Why Modi’s India is warming to China

When Xi Jinping arrives in India today, he will find in Narendra Modi a leader much more open than in the past to working with China

Xi Jinping

President Xi Jinping should find the “handshake across the Himalayas” a lot warmer than usual when he starts his India trip today.

As India prepares to overcome the reflexive suspicion of its giant neighbour and open the floodgates to Chinese capital, and Xi respond by opening the chequebook, relations between the two Asian giants are set for, as India’s National Security Adviser Ajit Doval puts it, an “orbital jump”.

From Hindi-Chini bhai bhai (India and China are brothers) to Chindia, rhetoric flies thick and fast when it comes to China and India, as a way of sugarcoating a fraught relationship. But the words of the former spymaster, who was in Beijing last week to finalise the details of Xi’s trip, mirror a deeper churning in India’s strategic outlook in favour of China at a time when China is also gravitating towards India.

“With the incredibly rapid growth of bilateral trade and recent partnerships such as the BRICS (Brazil, Russia, India, China, South Africa), India’s importance to China has risen to a new level. China considers India as one of its most important strategic partners,” says Guo Suiyan, associate professor at the Institute of South Asian Studies in the Yunnan Academy of Social Sciences.

Indian Prime Minister Narendra Modi (right) welcomes Chinese President Xi Jinping and Xi's wife Peng Liyuan upon their arrival in Ahmadabad. Photo: AP
China and India began a cautious détente after shutting each other out for two decades over a border war in 1962 in which India suffered a humiliating defeat.
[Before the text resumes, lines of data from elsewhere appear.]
(** [Session::Session(remote, local, tl)]: returns the new session and the new
    value of the process-wide counter. *)
Definition construct (counter : Z) (remote local : HostAndPort)
    (tl : option TransportLayer) : Session * Z :=
  let c := addAndFetch counter 1 in
  (mkSession c remote local tl, c).

(** The transport-layer notification [_tl->end] on the session itself. *)
Record EndNotification := mkEnd { end_tl : TransportLayer; end_session : SessionId }.

(** [Session::~Session()]: notifies the transport layer iff [_tl != nullptr]. *)
Definition destroy (s : Session) : list EndNotification :=
  match _tl s with
  | Some t => [mkEnd t (_id s)]
  | None => []
  end.

(** [Session::Session(Session&& other)]: returns the new session and [other]
    after the move.  The moved-from [HostAndPort]s are in a valid but
    unspecified state; they are kept as they were. *)
Definition move_construct (other : Session) : Session * Session :=
  let dst := mkSession (_id other) (_remote other) (_local other) (_tl other) in
  (dst, mkSession (_id other) (_remote other) (_local other) None).

(** [Session::operator=(Session&& other)]: returns the assigned-to session and [other] after
    the assignment, statement by statement:
    [_id = other._id; _remote = ...; _local = ...; _tl = other._tl; _tl = nullptr;] *)
Definition move_assign (self other : Session) : Session * Session :=
  let self1 := mkSession (_id other) (_remote other) (_local other) (_tl self) in
  let self2 := mkSession (_id self1) (_remote self1) (_local self1) (_tl other) in
  let self3 := mkSession (_id self2) (_remote self2) (_local self2) None in
  (self3, other).

Definition id (s : Session) : SessionId := _id s.
Definition remote (s : Session) : HostAndPort := _remote s.
Definition local (s : Session) : HostAndPort := _local s.

(** *** Sessions living in slots of memory, moved between slots. *)

Definition Slot := nat.
Definition Store := Slot -> option Session.

Definition upd (m : Store) (k : Slot) (v : option Session) : Store :=
  fun k' => if Nat.eqb k' k then v else m k'.

Inductive Op :=
| MoveConstruct (dst src : Slot)   (** [Session dst(std::move(src));] *)
| MoveAssign (dst src : Slot)      (** [dst = std::move(src);] *)
| Destroy (slot : Slot).           (** end of lifetime of [slot] *)

(** One operation; [None] when it uses a slot holding no live session (or
    constructs into a live one). *)
Definition exec_op (m : Store) (op : Op) : option (Store * list EndNotification) :=
  match op with
  | MoveConstruct dst src =>
      match m dst, m src with
      | None, Some s =>
          if Nat.eqb dst src then None else
          let '(d, s') := move_construct s in
          Some (upd (upd m src (Some s')) dst (Some d), [])
      | _, _ => None
      end
  | MoveAssign dst src =>
      match m dst, m src with
      | Some d, Some s =>
          if Nat.eqb dst src then None else
          let '(d', s') := move_assign d s in
          Some (upd (upd m src (Some s')) dst (Some d'), [])
      | _, _ => None
      end
  | Destroy slot =>
      match m slot with
      | Some s => Some (upd m slot None, destroy s)
      | None => None
      end
  end.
Over the years, they have gradually escalated engagement, especially in trade, but relations have been dogged by mutual suspicion stemming from a contested border and overlapping territorial claims. There are now signs of change.

“India’s strategic circles have noted that the Chinese government has been trying to reach out to India. This has prompted a reassessment of our China policy,” says Jagannath Panda, a research fellow at the Institute for Defence Studies and Analyses in New Delhi.

Though India’s foreign policy has a strong strain of continuity and a reassessment of China has been on for some time, it has picked up pace since Narendra Modi’s rise to power in May. The reasons have as much to do with the new prime minister’s economic priorities as much as his worldview.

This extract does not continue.